📫Redemption
Last updated
Last updated
Redemptions in the Secured Finance protocol allow USDFC holders to exchange their USDFC for Filecoin (FIL) at an equivalent USD value, ensuring that USDFC maintains its peg to the USD. This function is available anytime while profitable when USDFC trades below 1.0 USD in exchanges.
Who Can Redeem: Anyone holding USDFC can initiate a redemption, swapping USDFC for FIL at the peg value (1 USDFC = 1 USD worth of FIL).
Purpose: This is not a debt repayment mechanism for borrowers. Instead, it is an exchange or swap function, allowing users to convert their USDFC holdings into FIL.
Steps:
A user submits a redemption request to the protocol.
The protocol uses the FIL collateral from the most under-collateralized Troves to fulfill the request.
The user receives FIL, while the Trove with the highest risk has its debt reduced but also loses collateral.
Redemptions target Troves with the lowest collateral ratios first. Trove owners are advised to keep their collateral ratios well above the 110% minimum (ideally 150% or higher) to reduce the likelihood of being affected by redemptions.

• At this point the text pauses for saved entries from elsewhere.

Lemma cinv_step msgs phs s t i ph ph' s' e :
  cinv k msgs phs s t -> phs !! i = Some ph ->
  cstep k ph s = Some (ph', s', e) ->
  cinv k msgs (<[i := ph']> phs) s' (t ++ [e]).
Proof.
  intros [(tg & Inv & Ca & Rk) Hh Hn Hk Lg Hm] Hi Hs.
  assert (i < length phs) as Hlt by (by eapply lookup_lt_Some).
  assert ((cproj <$> phs) !! i = Some (cproj ph)) as Hpi
    by (by rewrite list_lookup_fmap, Hi).
  pose proof (linv_allowed _ _ _ _ Inv _ _ Hpi) as Ai.
  pose proof (Hk i ph Hi) as Ki.
  pose proof (weight_insert crank phs i ph ph' Hi) as Wr.
  destruct ph as [ph m|o ph].
  - (* a step of [Logger()] *)
    simpl in Ki. rewrite cstep_get in Hs by done.
    destruct (lstep k ph s) as [[[ph1 s1] e1]|] eqn:Hl; [|done].
    injection Hs as <- <- <-. simpl in Hpi, Ai.
    pose proof (lstep_logs_value _ _ _ _ _ Hl) as Hv.
    assert (logged (t ++ [e1]) = logged t) as Hlog
      by (by rewrite logged_snoc, Hv, app_nil_r).
    assert (cproj <$> <[i := cget ph1 m]> phs = <[i := ph1]> (cproj <$> phs)) as Hproj
      by (by rewrite list_fmap_insert, cproj_cget).
    pose proof (linv_step k _ _ _ _ _ _ _ _ Inv Hpi Hl) as Inv'.
    pose proof (lheap_step k _ _ _ _ _ _ _ _ _ Inv Hh Hn Hpi Hl) as Hh'.
    split.
    + exists (tg ++ [e1]). rewrite Hproj. split; [done|].
      rewrite !count_snoc, Ca. split; [done|].
      rewrite !length_app, length_insert. rewrite crank_cget in Wr.
      simpl in *. lia.
    + by rewrite Hlog, Hproj.
    + intros Hc. rewrite Hlog. apply Hn.
      eapply lstep_cell_none; [done|apply Inv|done].
    + intros j phj Hj. destruct (decide (i = j)) as [<-|Hij].
      * rewrite list_lookup_insert_eq in Hj by done. injection Hj as <-.
        assert (lallowed k s1 ph1) as A1.
        { apply (linv_allowed _ _ _ _ Inv' i).
          apply list_lookup_insert_eq. by rewrite length_fmap. }
        destruct ph1 as [| | | | | | | | |v|e0]; try done.
        simpl in A1. destruct (lheap_cell _ _ _ _ Hh' v A1) as (o & l & -> & _).
        done.
      * rewrite list_lookup_insert_ne in Hj by done.
        pose proof (Hk j phj Hj) as Kj.
        destruct phj as [phj mj|oj [mj|mj lj|mj|mj ej]]; try done.
        simpl in *. unfold attribute in *.
        destruct (lstep_heap _ _ _ _ _ Hl Ai) as [-> | Hnone]; [done|].
        assert ((cproj <$> phs) !! j = Some (LDone (VObj oj))) as Hpj
          by (by rewrite list_lookup_fmap, Hj).
        pose proof (linv_allowed _ _ _ _ Inv _ _ Hpj) as Aj. simpl in Aj.
        congruence.
    + rewrite Hlog, Lg.
      by rewrite (omap_insert_none clogged phs i (CGet ph m) (cget ph1 m) Hi eq_refl
                    (clogged_cget ph1 m)).
    + rewrite list_fmap_insert, cmsg_cget.
      rewrite list_insert_id; [done|]. by rewrite list_lookup_fmap, Hi.
  - (* a step of [log] *)
    cbn [cstep] in Hs.
    destruct (pstep o ph s) as [[[ph1 s1] e1]|] eqn:Hp; [|done].
    injection Hs as <- <- <-. simpl in Hpi, Ai.
    destruct (lheap_cell _ _ _ _ Hh _ Ai) as (o' & l & [= <-] & _ & Ha & Hl).
    pose proof (pstep_envs _ _ _ _ _ _ Hp) as He.
    pose proof (pstep_allocates _ _ _ _ _ _ Hp) as Hal.
    assert (cell k Logger.__name__ s1 = cell k Logger.__name__ s) as Hc
      by (unfold cell; by rewrite He).
    assert (cproj <$> <[i := CLog o ph1]> phs = cproj <$> phs) as Hproj.
    { rewrite list_fmap_insert. by apply list_insert_id. }
    assert (objects (st_heap s1) = objects (st_heap s)) as Hobj.
    { destruct ph; simpl in Hp; try done; by injection Hp as _ <- _. }
    assert (forall j phj, phs !! j = Some phj ->
              lknows s1 (cproj phj) /\ cknows k s1 phj) as Hothers.
    { intros j phj Hj. pose proof (Hk j phj Hj) as Kj.
      assert ((cproj <$> phs) !! j = Some (cproj phj)) as Hpj
        by (by rewrite list_lookup_fmap, Hj).
      pose proof (linv_allowed _ _ _ _ Inv _ _ Hpj) as Aj.
      destruct phj as [phj mj|oj [mj|mj lj|mj|mj ej]]; simpl in *; try done.
      - split; [|done]. destruct phj; simpl in *; try done; congruence.
      - unfold attribute in *. by rewrite Hobj. }
    assert (logging k o l (logged (t ++ [e1])) s1
            /\ cknows k s1 (CLog o ph1)
            /\ plogged ph = None
            /\ logged (t ++ [e1]) ≡ₚ
               match plogged ph1 with Some v => [v] | None => [] end ++ logged t)
      as (Lg1 & K1 & Pl & Pm).
    { destruct ph as [m|m l'|m|m e0]; simpl in Hp; try done.
      - injection Hp as <- <- <-. rewrite Ha.
        rewrite logged_snoc. simpl. rewrite app_nil_r.
        split; [by repeat split|]. by repeat split.
      - injection Hp as <- <- <-. simpl in Ki. rewrite Ha in Ki.
        injection Ki as ->. rewrite logged_snoc. simpl.
        split; [|split; [done|split; [done|]]].
        + split; [done|]. split; [done|].
          unfold list_content in *. simpl. by rewrite list_lookup_alter_eq, Hl.
        + by rewrite <- Permutation_cons_append. }
    split.
    + exists tg. rewrite Hproj. split; [by eapply linv_envs|].
      rewrite count_snoc, Hal, Ca. split; [simpl; lia|].
      rewrite length_app, length_insert. simpl in *.
      assert (prank ph1 < prank ph).
      { destruct ph; simpl in Hp; try done; injection Hp as <- _ _; simpl; try lia.
        destruct (attribute o "logs" s) as [[]|]; simpl; lia. }
      lia.
    + rewrite Hproj. split.
      * intros v Hv. rewrite Hc, Ai in Hv. injection Hv as <-. by exists o, l.
      * intros j phj Hj. rewrite list_lookup_fmap in Hj.
        destruct (phs !! j) as [ph0|] eqn:Hj0; [|done]. injection Hj as <-.
        by apply (Hothers j ph0).
    + rewrite Hc, Ai. done.
    + intros j phj Hj. destruct (decide (i = j)) as [<-|Hij].
      * rewrite list_lookup_insert_eq in Hj by done. by injection Hj as <-.
      * rewrite list_lookup_insert_ne in Hj by done. by apply (Hothers j phj).
    + rewrite Pm. destruct (plogged ph1) as [v|] eqn:Pl1.
      * rewrite (omap_insert_some clogged phs i (CLog o ph) (CLog o ph1) v Hi Pl Pl1).
        simpl. by rewrite Lg.
      * rewrite (omap_insert_none clogged phs i (CLog o ph) (CLog o ph1) Hi Pl Pl1).
        by rewrite Lg.
    + rewrite list_fmap_insert. cbn [cmsg]. rewrite (pmsg_step _ _ _ _ _ _ Hp).
      rewrite list_insert_id; [done|]. by rewrite list_lookup_fmap, Hi.
Qed.
End LoggerClients.

Section LoggerClientsFacts.
Variable k : nat.

Lemma cinv_initial msgs s :
  cell k Logger.__name__ s = None ->
  lock_held (EnvLock k) s = false ->
  cinv k msgs (CGet LStart <$> msgs) s [].
Proof.
  intros C L.
  assert (forall ms : list value,
            cproj <$> (CGet LStart <$> ms) = replicate (length ms) LStart) as Hp.
  { intros ms. induction ms as [|m ms IH]; [done|]. rewrite !fmap_cons, IH. done. }
  assert (forall ms : list value,
            weight crank (CGet LStart <$> ms) = 2 * length ms) as Hw.
  { intros ms. induction ms as [|m ms IH]; [done|].
    change (2 + weight crank (CGet LStart <$> ms) = 2 * S (length ms)).
    rewrite IH. lia. }
  assert (forall ms : list value, omap clogged (CGet LStart <$> ms) = []) as Ho.
  { intros ms. induction ms as [|m ms IH]; [done|]. exact IH. }
  assert (forall ms : list value, cmsg <$> (CGet LStart <$> ms) = ms) as Hm.
  { intros ms. induction ms as [|m ms IH]; [done|]. rewrite !fmap_cons.
    by rewrite IH. }
  split.
  - exists []. rewrite Hp. split; [by apply linv_initial|]. split; [done|].
    rewrite Hw, length_fmap. simpl. lia.
  - rewrite Hp. split.
    + intros v Hv. congruence.
    + by intros j ph [-> _]%lookup_replicate.
  - done.
  - intros j ph Hj. rewrite list_lookup_fmap in Hj.
    destruct (msgs !! j); [|done]. by injection Hj as <-.
  - by rewrite Ho.
  - apply Hm.
Qed.

Lemma cfinished s ph :
  cknows k s ph -> finished (ccode k ph) = true ->
  exists o m, ph = CLog o (PDone m).
Proof.
  destruct ph as [ph m|o [m|m l|m|m e]]; simpl; try done; eauto.
  intros Hf. by destruct (lcode k ph).
Qed.

Lemma cstep_enabled s ph :
  cknows k s ph -> lallowed k s (cproj ph) ->
  finished (ccode k ph) = false ->
  lcrit (cproj ph) = 1 \/ lock_held (EnvLock k) s = false ->
  is_Some (cstep k ph s).
Proof.
  intros K A F W. destruct ph as [ph m|o ph].
  - simpl in K, A, W. rewrite cstep_get by done.
    assert (is_Some (lstep k ph s)) as [[[ph' s'] e] ->]; [|by eexists].
    destruct W as [W|W]; [by apply lcrit_enabled|].
    apply lstep_enabled; auto.
  - cbn [cstep]. assert (is_Some (pstep o ph s)) as [[[ph' s'] e] ->]; [|by eexists].
    destruct ph; simpl in *; try done; by eexists.
Qed.

(** What the invariant gives about a pool of clients. *)
Lemma cinv_facts msgs phs s t :
  cinv k msgs phs s t ->
  count (allocates Logger.__name__) t <= 1
  /\ length t <= 11 * length phs
  /\ (forall i p, (ccode k <$> phs) !! i = Some p -> finished p = true ->
        p = Ret VNone)
  /\ (completed (ccode k <$> phs) \/ exists l c, step (ccode k <$> phs, s) l c)
  /\ (completed (ccode k <$> phs) -> 0 < length phs ->
        count (allocates Logger.__name__) t = 1
        /\ exists o l ms, logging k o l ms s /\ ms ≡ₚ msgs).
Proof.
  intros [(tg & Inv & Ca & Rk) Hh Hn Hk Lg Hm].
  destruct (linv_facts k _ _ _ Inv) as (F1 & F2 & _ & _ & F5).
  rewrite length_fmap in F2.
  split; [lia|]. split; [lia|]. split; [|split].
  - intros i p Hi Hf. rewrite list_lookup_fmap in Hi.
    destruct (phs !! i) as [ph|] eqn:Hph; [|done]. injection Hi as <-.
    by destruct (cfinished s ph (Hk i ph Hph) Hf) as (o & m & ->).
  - assert (forall ph, {finished (ccode k ph) = true} + {finished (ccode k ph) = false})
      as dec by (intros ph; destruct (finished (ccode k ph)); auto).
    destruct (Forall_Exists_dec _ _ dec phs) as [Hall|Hex].
    { left. unfold completed. by rewrite Forall_fmap. }
    right. apply Exists_exists in Hex as (ph & Hin & Hf).
    apply list_elem_of_lookup in Hin as [i Hi].
    pose proof (linv_lock _ _ _ _ Inv) as W. rewrite weight_fmap in W.
    assert (exists j phj, phs !! j = Some phj
              /\ finished (ccode k phj) = false
              /\ (lcrit (cproj phj) = 1 \/ lock_held (EnvLock k) s = false))
      as (j & phj & Hj & Hfj & Hw).
    { destruct (lock_held (EnvLock k) s) eqn:Lk.
      - simpl in W.
        destruct (weight_positive (fun a => lcrit (cproj a)) phs)
          as (j & phj & Hj & Hp); [lia|].
        exists j, phj. split; [done|].
        assert (lcrit (cproj phj) = 1) as Hc
          by (destruct (cproj phj); simpl in *; lia).
        split; [|by left].
        destruct phj as [phj m|o phj]; [|done]. simpl in *.
        by destruct phj.
      - exists i, ph. split; [done|]. split; [done|]. by right. }
    destruct (cstep_enabled s phj (Hk j phj Hj)) as [[[ph' s'] e] Hs];
      [|done|done|].
    { apply (linv_allowed _ _ _ _ Inv j). by rewrite list_lookup_fmap, Hj. }
    by eapply (step_exists (ccode k) (cstep k) (ccode_step k)).
  - intros Hall Hpos. unfold completed in Hall. rewrite Forall_fmap in Hall.
    assert (Forall (fun ph => exists o m, ph = CLog o (PDone m)) phs) as Hdone.
    { apply Forall_lookup_2. intros j ph Hj.
      apply (cfinished s ph (Hk j ph Hj)).
      by apply (Forall_lookup_1 _ _ _ _ Hall Hj). }
    split.
    + rewrite Ca. apply F5; [|by rewrite length_fmap].
      unfold completed. rewrite !Forall_fmap.
      eapply Forall_impl; [exact Hdone|]. by intros ph (o & m & ->).
    + assert (omap clogged phs = cmsg <$> phs) as Heq.
      { clear -Hdone.
        induction Hdone as [|ph0 phs0 (o & m & ->) _ IH]; [done|].
        rewrite fmap_cons, <- IH. done. }
      destruct phs as [|ph phs]; [simpl in Hpos; lia|].
      pose proof (Forall_inv Hdone) as (o & m & ->).
      pose proof (linv_allowed _ _ _ _ Inv 0 (LDone (VObj o)) eq_refl) as A.
      simpl in A.
      destruct (lheap_cell _ _ _ _ Hh _ A) as (o' & l & _ & Lgg).
      exists o', l, (logged t). split; [done|]. by rewrite Lg, Heq, Hm.
Qed.
End LoggerClientsFacts.
(* ===== verification/_CoqProject ===== *)
-Q . S2P
Prelude.v
Machine.v
Memory.v
Vga.v
Text.v
Checksum.v
Alloc.v
Pci.v
Keyboard.v
NetDriver.v
Network.v
Rings.v
Pcnet32.v
Rtl8101.v
RefEth.v
Rtl8139.v
Ne2000.v
Drivers.v
Rtl8101Spec.v
Ne2000Spec.v
Bench.v
Pcnet32Spec.v
NetStack.v
Packets.v
Interrupt.v
Replies.v
Commands.v
Server.v
Ip.v
ArpIcmp.v
Stack.v
Poll.v
Receivers.v
NetIdle.v
PollSpec.v
Menu.v
Dialogs.v
MainLoop.v
Start.v
Boot.v
ELib.v
EndToEnd.v
SLib.v
SLibSpec.v
SerialTarget.v
Debugger.v
DebugModes.v
DebugPages.v
DebuggerSpec.v
DebugCommands.v
DebugBench.v
DebugModesSpec.v
DebugText.v
DebugLong.v
DebugLink.v
DebugStart.v
DebugSystem.v
CpuTests.v
CpuTestsSpec.v
RunTests.v
Tools.v
(* ===== verification/Prelude.v ===== *)
(** * remote-x86: a verification development

    remote-x86 boots a PC into a small debugger that a second computer controls
    over a serial line or over Ethernet.  This library models both ends of both
    ways: the bare-metal C program of src/eth with all its network drivers, the
    serial debugger in assembly language (src/stage2-*.asm) in its five CPU modes,
    the host libraries src/comm/e_lib.c and src/comm/s_lib.c, and the programs
    built on them.  It proves what they promise each other: from power-on the
    program reaches a main loop in which a host can read, write and execute the
    target's memory with UDP datagrams through every driver, a lost or repeated
    datagram does no harm, the serial debugger does with memory what the host asks
    for, and the CPU test driver finds out about a machine over the serial line
    what is true of it.

    ** The program

    c_start (c-main.c) sets up the allocator, the VGA console, the interrupt
    table, PIC and timer, the keyboard and the PCI table, chooses a network
    driver (network.c), opens it and enters main_menu, which never returns: each
    pass looks at the keyboard and calls net_idle.  net_idle takes one frame from
    the driver (net-pcnet32.c, net-rtl8101.c, net-rtl8139.c or net-ne2000.c,
    behind struct network_driver), hands it to the ARP or IPv4 code and gives the
    buffer back.  IPv4 leads to ICMP echo or to the UDP server on port 777, whose
    commands TEST, READ, WRITE, LOW and EXEC work on the machine's memory.  On the
    host, e_lib.c prints the commands, sends them, waits, retries and checks the
    answers; s_lib.c does the same with lines over a serial port.  e_test.c and
    s_test.c try the two libraries out; tests/cpu_tests.c uploads and runs small
    programs over s_lib.c, decodes their results, and looks for memory aliases.
    At the other end of the serial line, stage2-8086.asm asks for a port, sets up
    its UART and reads lines: TEST, READ, READB, WRITE, WRITEB, EXEC and LOW work
    on memory, and the names of the modes jump to the copies of the same code for
    16-bit and 32-bit protected mode and for long mode (stage2-286.asm,
    stage2-386-16.asm, stage2-386-32.asm, stage2-x64.asm).

    ** The model

    The C program runs on one state, [Machine.machine]: a flat memory of bytes
    ([gmap Z Z], addresses modulo 2^32; receive and transmit buffers, descriptor
    rings, text screen and IDT live there), the static variables of each file as
    a record with the names of the source, and a trace of port accesses.  Code is
    a function in the monad [SM] of this file: state passing, with a sum for the
    ways in which C code does not return ([NoReturn] for a loop that ran out of
    fuel or code that does not come back, [Undefined] for undefined behaviour,
    [Aborted] for a failed assertion).
    Integers are [Z] with the wrap-around of their C type written out ([u8],
    [u16], [u32], [u64], [s8], [s32]).  These things are parameters:
    - [Machine.Env]: what port reads return, what the card has done to memory by
      the next look at a volatile descriptor, what uploaded code does, and the
      fuel of busy-wait loops;
    - [Machine.Linker]: the addresses the linker chooses;
    - [ELib.HostEnv], [ELib.SocketEnv], [SLib.SerialEnv] and [CpuTests.TestEnv]:
      sockets, serial port, files, terminal and clock of the hosts;
    - [Debugger.Board] and [Debugger.Image]: address decoding, the UART's status,
      other ports and the code that EXEC calls; where the linker has put the
      debugger's variables.
    The serial debugger has a state of its own, [Debugger.debugger]: the cells of
    memory, the bytes that are to arrive and those sent, the port writes and the
    mode.  A routine takes and returns the registers it uses, a carry flag that
    decides a jump is a [bool], and what the five files do differently is a record
    [flavour], whose laws ([FlavourLaws]) are proved for all of them.
    The protocol code is proved for any table of drivers ([NetDriver.NetDrivers])
    whose chosen entry satisfies [DriverLaws] and [ReceiverLaws]; the table of
    the program is [Drivers.eth_drivers].
    Theorems about results are total: [wp m Q s] and the equations
    [m s = inr (r, s')] say that the code returns.

    ** Files

    - Prelude: widths, the monad, total-correctness rules ([wp], [stays]) and
      their automation, arithmetic on bits.
    - Machine, Memory: the state; byte, word and block access, memcpy, memset,
      memcmp, strlen, strcpy, ioport.h; frame relations ([mem_frame], [io_only]).
    - Vga: vga.c and the console helpers of c-main.c, an abstract terminal and
      the proof that the code implements it.
    - Text: ntoh16, the scanners and hex_to_str of c-main.c.
    - Checksum: the summing loop that c-main.c repeats, and RFC 1071.
    - Alloc: alloc.c.
    - Pci: pci.c.
    - Keyboard: keyb8042.c.
    - NetDriver: network.h; the class [DriverLaws] says what the protocol code
      relies on in a driver that sends.
    - Network: the choice of a card in network.c.
    - Rings: lemmas the two drivers with descriptor rings share.
    - Pcnet32: net-pcnet32.c, the ring invariant, what the card may do
      ([CardOk]), and [pcnet32_laws], the instance of [DriverLaws].
    - Rtl8101: net-rtl8101.c in the same way; [RtlCardOk] asks only that the card
      keeps to what it owns, since every wait of this driver ends.
    - RefEth: ref/eth.c, the test program from which that driver was written.
    - Rtl8139: net-rtl8139.c, the stubs that its #if 0 leaves.
    - Ne2000: net-ne2000.c, observations on the port history (register writes by
      page, bytes of the data port), [ne2000_laws].
    - Drivers: net_drivers[] with the four drivers.
    - Rtl8101Spec, Ne2000Spec, Pcnet32Spec: the properties of the drivers.
    - Bench: one concrete machine and PCnet card, for evaluation and witnesses.
    - NetStack: the handlers of c-main.c from net_on_arp to net_idle.
    - Packets: wire formats as byte lists, independent of the code.
    - Interrupt: interrupt.c, pic-8259.c, pit-8253.c.
    - Replies, Commands: what make_udp_response and each command handler do, for
      any driver with [DriverLaws].
    - Server: the contract of the command server, [carries], [effect] and
      [answer], and the proof that [serve] implements it.
    - Ip, ArpIcmp: which packets are accepted; ARP and echo replies.
    - Stack: the receive path, packet to frame.
    - Poll: [frame_effect], the abstract behaviour for every kind of frame,
      [ReceiverLaws], and net_idle between them, once and in a loop.
    - Receivers: the instances of [ReceiverLaws] for the three drivers.
    - NetIdle: one pass of net_idle with the PCnet driver, down to descriptors.
    - PollSpec: the properties of the poll for every driver.
    - Menu: the menus, the address dialogue and c_start.
    - Dialogs: the dialogues draw on the screen only and return or go on waiting
      ([waits], [lingers]); the line editor of the address dialogue.
    - MainLoop: a pass of main_menu, keyboard and poll together, and the loop.
    - Start: [OpenLaws], what the init of a driver promises, its instances for
      the three drivers, and the way from an unused card to the main loop.
    - Boot: [KeyboardOk], a keyboard controller that answers; every step of
      c_start returns, and a machine with a card reaches main_menu.
    - ELib: comm/e_lib.c and its connections.
    - EndToEnd: host and target together, under loss and repetition.
    - SLib, SLibSpec: comm/s_lib.c, and its properties against a serial line that
      delivers its bytes in arbitrary pieces.
    - SerialTarget: the machines behind the line.  [SerialTarget] is the class of
      those that answer READB and WRITEB from a memory with its own address
      decoding, [ExecTarget] of those that also run code; [Reference] is a machine
      of that kind that runs byte by byte.
    - Debugger: the routines and commands that the five stage2 files share, over a
      [flavour].  DebugModes: the five flavours, descriptor and page tables, the
      jumps between the modes, and the start of stage2-8086.asm.
    - DebugPages: the bytes of the page tables, and the translation that a processor
      makes of them.
    - DebuggerSpec, DebugCommands: [does], total runs whatever the UART's timing;
      scanning numbers, the line editor ([typed]), the commands for any flavour
      with [FlavourLaws].  DebugBench: a concrete board and image.
    - DebugModesSpec: the instances of [FlavourLaws], EXEC and the mode commands.
    - DebugText: READ and WRITE.  DebugLong: the way to long mode.
    - DebugStart: from the question for the port to the main loop.
    - DebugLink: the debugger as the machine behind a [SerialLine], and s_lib.c
      over it ([linked]).  DebugSystem: the properties of the two together.
    - CpuTests: comm/tests/cpu_tests.c.
    - CpuTestsSpec: what the driver stores, recognises and counts when it talks
      to a [SerialTarget].
    - RunTests: contracts for the uploaded programs ([program]), and the whole of
      run_tests over an [ExecTarget].
    - Tools: comm/e_test.c and comm/s_test.c.

    ** What is shown

    - The service (C1-C8, C24-C26): a pass of net_idle performs the command of a
      datagram exactly once as the abstract server says, answers it and releases
      the descriptor; the same for every kind of frame and every driver; start-up
      returns and opening a driver leads into the main loop, which keeps serving
      whatever the operator types (probing again apart); reading and writing any
      range from the host gives and stores exactly the bytes, with up to two
      losses per block; EXEC runs code once per sequence number; both ends read
      each other's texts.
    - The filters (C9-C12): exactly the valid packets for this machine are acted
      on, all others leave it unchanged.
    - The drivers (C13-C18, C21, C22): rings and registers are set up, every kind
      of descriptor or packet header is handled, frames go out whole, ownership
      is passed correctly, no length a card reports leads out of a buffer, and
      the waits with a patience counter and the probe for ISA cards end.
    - The serial library (C19, C34): reads are exact under any fragmentation (writes:
      [rs232_write_any_pieces]), answers are bounded and end by their deadline.
    - The serial debugger (C20, C27, C35, C36, C40): the host reads and stores exactly
      the debugger's memory in all five modes, and is told of addresses out of
      range; from the first key on, uploaded code runs and its result comes
      back; what READ prints, WRITE stores; the page tables of long mode; no input
      overruns the line buffer.
    - The CPU test driver (C23, C29, C30): run_tests records exactly what the
      uploaded programs find out, the alias scans count the address lines of the
      machine, the A20 test is exact and restores memory; uploading stores what it
      says for files of one block ([upload_code_stores]), CPUID is decoded without
      loss ([cpuid_decoded]).
    - The parts below (C28, C31-C33): checksum, terminal, allocator, PCI scan;
      further theorems on card selection ([autoprobe_first_card]), lost blocks
      ([read_block_retries]), the number formats
      ([hex_print_scan], [parse_ipv4_text]), the interrupt table
      ([interrupt_init_gates]), NE2000 cards ([ne2000_probe_returns], [ne2000_init_programs]),
      the screen dump ([show_screen_cell]) and ref/eth.c
      ([ref_eth_main_one_look]).
    - Where the code departs from its intent (C37-C39, parts of C29 and C36, and
      the theorems [upload_code_stores], [udp_ones_checksum_dropped], [exec_repeats_within_second],
      [send_error_undetected], [pci_find_classified], [ne2000_first_packet_lost],
      [rs232_read_leftover_success], [rs232_write_error_aborts]): lengths that
      wrap, a legal checksum that is refused, frames that block the receiver or
      get lost, EXECs within one second, errors taken for success, a driver
      forgotten while it is open, blocks that overwrite each other, aliases that
      are not reported, 64 GB of which sixty are the first four again.

    ** Bounds and fuel

    Busy-wait loops and scanners run on [env_fuel].  The theorems about them ask
    only for what is needed: a datagram shorter than the fuel ([command_ok]), a
    card that releases a transmit descriptor or its transmitter within it
    ([CardOk], [NeCardOk]); the concrete machine has 100.  Loops with a patience
    counter ([busy_wait]) and counted loops (PCI scan, rings, blocks of 1400
    bytes) are structural and need none.  A dialogue that the operator does not
    close uses up the fuel; the theorems say so ([waits]) instead of assuming
    that he does.  The waits of keyb8042_init end within the fuel because the
    number of further looks at a busy controller is bounded ([KeyboardOk]).  The
    loops of s_lib.c run on [ser_fuel]; the theorems ask for ([passes]) one pass
    per byte and failed call, or for the calls that fit before a deadline.  The
    scans of cpu_tests.c get 32 passes or one per address line, which is proved to
    be enough.  The debugger's waits and scans run on [dbg_fuel]: [BoardOk] asks
    that the UART shows a byte that is there and a free transmitter within it, and
    that it exceeds the 256 bytes of the line buffer, so that no scan runs out of it; the two
    loops that count bytes are structural.

    ** Not modelled

    The code that #if 0 switches off (most of net-rtl8139.c), the declarations in
    multiboot.h, the loaders that bring an image into memory with BIOS, DOS or GRUB
    calls (stage1-*.asm, dosboot.asm, grubboot.S, eth/stage2eth-base.asm), the
    interrupt stubs, and the small programs that cpu_tests.c uploads: an uploaded
    program is a contract, and what calling an address does is a parameter.
    Messages to stderr, messages through the BIOS and pauses are left out.
    run_tests is proved over the class [ExecTarget], which asks for all of memory in
    every mode; the debugger gives what DebugLink states, memory outside itself
    within the range of the mode, which the programs uploaded by cpu_tests.c keep to
    and its alias scans do not.  The main functions of the tools are definitions
    without an end to end theorem: remote_rs232_configure reads until nothing is
    waiting, which [SerialLine] leaves open. *)

From stdpp Require Export base list numbers strings gmap.
From Stdlib Require Export ZArith Lia.
From Stdlib Require Import Ascii String.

Troves affected by redemptions undergo a forced swap of USDFC for their collateral at the current spot rate, impacting their collateral balance.
Not Debt Repayment: Redemption does not mean repaying borrowed USDFC. Instead, it allows the holder to exchange USDFC for FIL directly. Borrowers must repay their debt separately if they wish to close or manage their positions.
The Redemption Fee is calculated as Base Rate + 0.5%, which ensures a minimum fee of 0.5%. This fee dynamically adjusts depending on redemption activity:
Fee Calculation:
Base Rate increases with frequent redemptions and decays over time when redemptions are low. It can never fall below 0.5%, ensuring that the minimum fee is always charged.
The more redemptions occur, the higher the Base Rate will rise, while a lack of redemptions leads the rate to decay back to the 0.5% minimum.
Note that the redeemed amount is taken into account for calculating the base rate and might have an impact on the redemption fee, especially if the amount is large.
The peg mechanism in the Secured Finance protocol ensures that USDFC maintains its stability around 1.0 USD.
When USDFC trades below 1.0 USD, users can redeem USDFC for FIL at a 1:1 rate, profiting from arbitrage. This reduces the circulating supply of USDFC, pushing its price back toward the peg.
Note: Even in this scenario, the redemption fee (Base Rate + 0.5%) still applies, meaning users should factor in the cost of redemptions when calculating arbitrage opportunities.
In this scenario, minting USDFC by depositing FIL becomes attractive because users can borrow USDFC at the 1:1 rate and sell it at a premium. This increases the circulating supply and pushes the price back toward 1.0 USD.
Note: Minting requires over-collateralization (at least 110% FIL) and incurs a one-time minting fee (Base Rate + 0.5%), meaning users should account for these costs when minting USDFC above the peg.
Market Situation: USDFC trades at 0.98 USD.
Redemption Initiation: Buy 1,000 USDFC with 980 USD and user redeems 1,000 USDFC.
Redemption Fee: Assume the Base Rate is 1.0%.
Redemption Fee = (1.0% + 0.5%) of 1,000 USDFC = 15 USDFC.
Net Redemption: The user receives FIL equivalent to 985 USD after the fee is deducted. Net profit of 5 USD.